■ **Extracted records**:
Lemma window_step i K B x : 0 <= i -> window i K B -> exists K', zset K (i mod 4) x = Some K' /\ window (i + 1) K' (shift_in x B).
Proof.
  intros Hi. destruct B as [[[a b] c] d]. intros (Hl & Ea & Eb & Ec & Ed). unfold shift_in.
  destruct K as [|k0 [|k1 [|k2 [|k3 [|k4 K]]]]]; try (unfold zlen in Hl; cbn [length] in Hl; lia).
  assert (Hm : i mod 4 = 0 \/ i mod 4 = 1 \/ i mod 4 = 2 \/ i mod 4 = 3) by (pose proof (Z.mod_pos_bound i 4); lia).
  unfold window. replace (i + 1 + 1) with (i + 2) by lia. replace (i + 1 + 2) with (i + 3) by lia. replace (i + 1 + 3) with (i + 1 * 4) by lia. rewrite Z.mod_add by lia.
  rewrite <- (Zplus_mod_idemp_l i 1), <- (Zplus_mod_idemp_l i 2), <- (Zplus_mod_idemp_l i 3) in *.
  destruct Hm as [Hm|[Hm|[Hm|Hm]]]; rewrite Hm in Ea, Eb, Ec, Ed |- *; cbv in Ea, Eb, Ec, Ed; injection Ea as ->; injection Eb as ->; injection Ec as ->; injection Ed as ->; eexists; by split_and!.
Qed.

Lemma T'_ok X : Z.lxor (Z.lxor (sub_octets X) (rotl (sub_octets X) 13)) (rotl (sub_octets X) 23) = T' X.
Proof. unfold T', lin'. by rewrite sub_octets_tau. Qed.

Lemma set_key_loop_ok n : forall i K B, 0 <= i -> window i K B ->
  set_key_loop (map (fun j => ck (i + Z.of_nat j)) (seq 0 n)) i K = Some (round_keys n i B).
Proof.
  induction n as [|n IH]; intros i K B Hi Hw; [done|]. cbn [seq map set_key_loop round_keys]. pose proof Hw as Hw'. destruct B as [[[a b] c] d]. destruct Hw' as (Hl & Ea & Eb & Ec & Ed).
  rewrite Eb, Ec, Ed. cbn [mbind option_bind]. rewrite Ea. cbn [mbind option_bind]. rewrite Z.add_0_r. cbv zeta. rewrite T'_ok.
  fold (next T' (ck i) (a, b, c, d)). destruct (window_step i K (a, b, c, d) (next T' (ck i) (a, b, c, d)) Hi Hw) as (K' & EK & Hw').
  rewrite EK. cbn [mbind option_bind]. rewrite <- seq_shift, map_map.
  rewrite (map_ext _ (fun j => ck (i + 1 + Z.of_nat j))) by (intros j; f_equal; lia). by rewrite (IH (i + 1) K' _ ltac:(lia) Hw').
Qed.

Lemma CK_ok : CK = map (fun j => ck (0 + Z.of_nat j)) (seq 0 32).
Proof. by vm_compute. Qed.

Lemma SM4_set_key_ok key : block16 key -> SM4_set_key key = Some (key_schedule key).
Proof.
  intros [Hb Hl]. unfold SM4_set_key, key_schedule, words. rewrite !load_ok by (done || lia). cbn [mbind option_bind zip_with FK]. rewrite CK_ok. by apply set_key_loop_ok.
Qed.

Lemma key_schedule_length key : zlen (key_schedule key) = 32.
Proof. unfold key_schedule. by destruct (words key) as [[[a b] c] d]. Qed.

■ **Assignment**: Would you transcribe all of the data, keeping each line exact?

■ **Exercise response**:
Lemma window_step i K B x : 0 <= i -> window i K B -> exists K', zset K (i mod 4) x = Some K' /\ window (i + 1) K' (shift_in x B).
Proof.
  intros Hi. destruct B as [[[a b] c] d]. intros (Hl & Ea & Eb & Ec & Ed). unfold shift_in.
  destruct K as [|k0 [|k1 [|k2 [|k3 [|k4 K]]]]]; try (unfold zlen in Hl; cbn [length] in Hl; lia).
  assert (Hm : i mod 4 = 0 \/ i mod 4 = 1 \/ i mod 4 = 2 \/ i mod 4 = 3) by (pose proof (Z.mod_pos_bound i 4); lia).
  unfold window. replace (i + 1 + 1) with (i + 2) by lia. replace (i + 1 + 2) with (i + 3) by lia. replace (i + 1 + 3) with (i + 1 * 4) by lia. rewrite Z.mod_add by lia.
  rewrite <- (Zplus_mod_idemp_l i 1), <- (Zplus_mod_idemp_l i 2), <- (Zplus_mod_idemp_l i 3) in *.
  destruct Hm as [Hm|[Hm|[Hm|Hm]]]; rewrite Hm in Ea, Eb, Ec, Ed |- *; cbv in Ea, Eb, Ec, Ed; injection Ea as ->; injection Eb as ->; injection Ec as ->; injection Ed as ->; eexists; by split_and!.
Qed.

Lemma T'_ok X : Z.lxor (Z.lxor (sub_octets X) (rotl (sub_octets X) 13)) (rotl (sub_octets X) 23) = T' X.
Proof. unfold T', lin'. by rewrite sub_octets_tau. Qed.

Lemma set_key_loop_ok n : forall i K B, 0 <= i -> window i K B ->
  set_key_loop (map (fun j => ck (i + Z.of_nat j)) (seq 0 n)) i K = Some (round_keys n i B).
Proof.
  induction n as [|n IH]; intros i K B Hi Hw; [done|]. cbn [seq map set_key_loop round_keys]. pose proof Hw as Hw'. destruct B as [[[a b] c] d]. destruct Hw' as (Hl & Ea & Eb & Ec & Ed).
  rewrite Eb, Ec, Ed. cbn [mbind option_bind]. rewrite Ea. cbn [mbind option_bind]. rewrite Z.add_0_r. cbv zeta. rewrite T'_ok.
  fold (next T' (ck i) (a, b, c, d)). destruct (window_step i K (a, b, c, d) (next T' (ck i) (a, b, c, d)) Hi Hw) as (K' & EK & Hw').
  rewrite EK. cbn [mbind option_bind]. rewrite <- seq_shift, map_map.
  rewrite (map_ext _ (fun j => ck (i + 1 + Z.of_nat j))) by (intros j; f_equal; lia). by rewrite (IH (i + 1) K' _ ltac:(lia) Hw').
Qed.

Lemma CK_ok : CK = map (fun j => ck (0 + Z.of_nat j)) (seq 0 32).
Proof. by vm_compute. Qed.

Lemma SM4_set_key_ok key : block16 key -> SM4_set_key key = Some (key_schedule key).
Proof.
  intros [Hb Hl]. unfold SM4_set_key, key_schedule, words. rewrite !load_ok by (done || lia). cbn [mbind option_bind zip_with FK]. rewrite CK_ok. by apply set_key_loop_ok.
Qed.

Lemma key_schedule_length key : zlen (key_schedule key) = 32.
Proof. unfold key_schedule. by destruct (words key) as [[[a b] c] d]. Qed.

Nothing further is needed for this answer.